In Monday’s hartal, the first one in the state after months of lockdown and partial lockdowns, the life in Kochi was silent but peaceful.
A worker washes buses on the hartal day at the KSRTC bus stand in Ernakulam on Monday. 
A worker washes buses on the hartal day at the KSRTC bus stand in Ernakulam on Monday. 

KOCHI: In Monday’s hartal, the first one in the state after months of lockdown and partial lockdowns, the life in Kochi was silent but peaceful. While some motorists preferred to drive, most of the workforce remained indoors, in the statewide dawn-to-dusk hartal called in solidarity with the farmers protesting from November last year. Both LDF and UDF extended their support to the ‘Bharat Bandh’ announced by the farmers’ organisation Samyukt Kisan Morcha. 

Forlorn markets
In the city, almost all the shops, except the medical stores, remained closed. The provisional stores that sell essential goods were also not functional, including those in the Central Market and Broadway. Some of the hotels and restaurants in the city were open but limited their service to takeaways and online delivery.
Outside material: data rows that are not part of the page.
(** X14: in a merged section the keys of the file win and the keys the
    file leaves out keep their defaults: the merge goes one level
    deep. *)
Theorem merge_with_defaults_section file t merged t' section d od key :
  distinct_keys file →
  distinct_keys d →
  _merge_with_defaults (PDict file) t = (Val merged, t') →
  dict_lookup section file = Some (PDict d) →
  dict_lookup section DEFAULT_SETTINGS = Some (PDict od) →
  read (Nested section key) merged
  = match dict_lookup key d with
    | Some v => Some v
    | None => dict_lookup key od
    end.
Proof.
  intros Hkeys Hd Hrun Hfile Hdefault. cbn [read].
  rewrite (merge_items_lookup file _ t _ t' Hkeys Hrun), Hfile, Hdefault.
  cbn [merged_value]. by apply dict_lookup_union.
Qed.

(** X15: a settings file that gives an object under a key whose
    default is not an object is refused: the merge raises a
    [TypeError]. *)
Theorem merge_with_defaults_misplaced_object file t key d old :
  distinct_keys file →
  dict_lookup key file = Some (PDict d) →
  dict_lookup key DEFAULT_SETTINGS = Some old →
  is_object old = false →
  ∃ e t', _merge_with_defaults (PDict file) t = (Exc e, t')
          ∧ exn_class e = "TypeError".
Proof.
  intros Hkeys Hfile Hdefault Hold. unfold _merge_with_defaults.
  assert (Hgen : ∀ acc, dict_lookup key acc = Some old →
            ∃ e t', for_each merge_item file acc t = (Exc e, t')
                    ∧ exn_class e = "TypeError").
  { clear Hdefault. revert t Hkeys Hfile. unfold distinct_keys.
    induction file as [|[k v] file IH]; intros t Hkeys Hfile acc Hacc;
      [discriminate|].
    rewrite fmap_cons in Hkeys. apply NoDup_cons in Hkeys as [Hfresh Hkeys].
    cbn [fst] in Hfresh.
    cbn [dict_lookup fst] in Hfile. cbn [for_each]. unfold bind.
    destruct (String.eqb_spec key k) as [<-|Hne].
    - injection Hfile as ->. unfold merge_item. rewrite Hacc.
      destruct old; try discriminate; eexists _, _; split; reflexivity.
    - destruct (merge_item acc (k, v) t) as [[acc1|e] t1] eqn:Hstep.
      + apply (IH t1 Hkeys Hfile).
        assert (acc1 = dict_set k (merged_value v (dict_lookup k acc)) acc)
          as ->.
        { unfold merge_item in Hstep.
          destruct v; try (by injection Hstep as <- _).
          destruct (dict_lookup k acc) as [o|]; [|by injection Hstep as <- _].
          destruct o; try discriminate. by injection Hstep as <- _. }
        rewrite dict_lookup_set_ne by congruence. exact Hacc.
      + exists e, t1. split; [reflexivity|].
        unfold merge_item in Hstep.
        destruct v; try discriminate.
        destruct (dict_lookup k acc) as [o|]; [|discriminate].
        destruct o; try discriminate; by injection Hstep as <- _. }
  by apply Hgen.
Qed.
(** * IREAIv4 front end: field registry, value resolution and recalculation

    A shallow embedding of the property page
    ([frontend/src/pages/property/[id].tsx]) and of the key-case converters
    of the account page ([frontend/src/pages/mypage.tsx]).

    - JavaScript numbers are IEEE 754 binary64 values: they are Rocq's
      primitive floats, and the conversions between numbers and text
      ([parseFloat], [Number.prototype.toString], [toFixed], [Math.round],
      [Intl.NumberFormat]) are computed on the exact value of the double.
    - Strings are sequences of ASCII characters, which covers every name
      and key the two pages declare.
    - The objects of a response, the override tables and the pending edits
      are finite maps; a lookup that finds no own property falls through to
      [Object.prototype].  An object built key by key is a list of its
      properties in the order [Object.keys] gives them.
    - A function that can throw returns an [option], [None] being the
      exception; [try] and [catch] are written out.
    - The component is a state record; every handler and every outcome of a
      request is an event that takes one state to the next.  Opening the
      page mounts a fresh instance of the component; the tab numbers the
      instances and drops what is addressed to one no longer mounted. *)

From Stdlib Require Import ZArith String Ascii List Lia.
From Stdlib Require Import PrimFloat FloatOps SpecFloat DecimalString.
From stdpp Require Import gmap strings.
Import ListNotations.
Open Scope Z_scope.

Set Warnings "-inexact-float,-register-all".

(** ** Characters and strings *)

Module Str.

Definition code (c : ascii) : Z := Z.of_nat (nat_of_ascii c).

Definition is_digit (c : ascii) : bool := (48 <=? code c) && (code c <=? 57).
Definition is_upper (c : ascii) : bool := (65 <=? code c) && (code c <=? 90).
Definition is_lower (c : ascii) : bool := (97 <=? code c) && (code c <=? 122).

(** [\w] of a JavaScript regular expression. *)
Definition is_word (c : ascii) : bool :=
  is_digit c || is_upper c || is_lower c || Ascii.eqb c "_".

(** White space as [parseFloat] and [ToNumber] skip it (ASCII part). *)
Definition is_space (c : ascii) : bool :=
  (code c =? 32) || ((9 <=? code c) && (code c <=? 13)).

Definition lower_char (c : ascii) : ascii :=
  if is_upper c then ascii_of_nat (nat_of_ascii c + 32) else c.
Definition upper_char (c : ascii) : ascii :=
  if is_lower c then ascii_of_nat (nat_of_ascii c - 32) else c.

Fixpoint map (f : ascii -> ascii) (s : string) : string :=
  match s with
  | EmptyString => EmptyString
  | String c r => String (f c) (map f r)
  end.

(** [String.prototype.toLowerCase]. *)
Definition toLowerCase : string -> string := map lower_char.

Definition len (s : string) : Z := Z.of_nat (String.length s).

Fixpoint zeros (n : nat) : string :=
  match n with O => EmptyString | S k => String "0" (zeros k) end.

Definition pad_left (w : nat) (s : string) : string :=
  zeros (w - String.length s) +:+ s.

Definition drop (i : nat) (s : string) : string :=
  String.substring i (String.length s - i) s.

(** [s.includes(t)]. *)
Fixpoint includes (t s : string) : bool :=
  String.prefix t s ||
  match s with
  | EmptyString => false
  | String _ r => includes t r
  end.

Fixpoint skip_spaces (s : string) : string :=
  match s with
  | String c r => if is_space c then skip_spaces r else s
  | EmptyString => EmptyString
  end.

Fixpoint strip_trailing (p : ascii -> bool) (s : string) : string :=
  match s with
  | EmptyString => EmptyString
  | String c r =>
      match strip_trailing p r with
      | EmptyString => if p c then EmptyString else String c EmptyString
      | r' => String c r'
      end
  end.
Tea seller riding his bicycle in the rain on the
Broadway

The public transport services were paralysed in the city and the passengers who came by train to major railway stations had to depend on online taxi services and the cabs provided by activists of Say No to Hartal. The volunteers of Say No to Hartal had announced that they would provide support to the passengers arriving at the railway stations. 

The KSRTC suspended the routine services as announced earlier. According to police, they provided security to some limited operations by KSRTC covering vital points such as hospitals, airports and railway stations. 

In Kochi, volunteer services and autorickshaws did not ply around the KSRTC bus station, since services were already suspended. Members of the trade unions, which supported the hartal, gathered at various points of MG Road and Banerjee Road to express their solidarity.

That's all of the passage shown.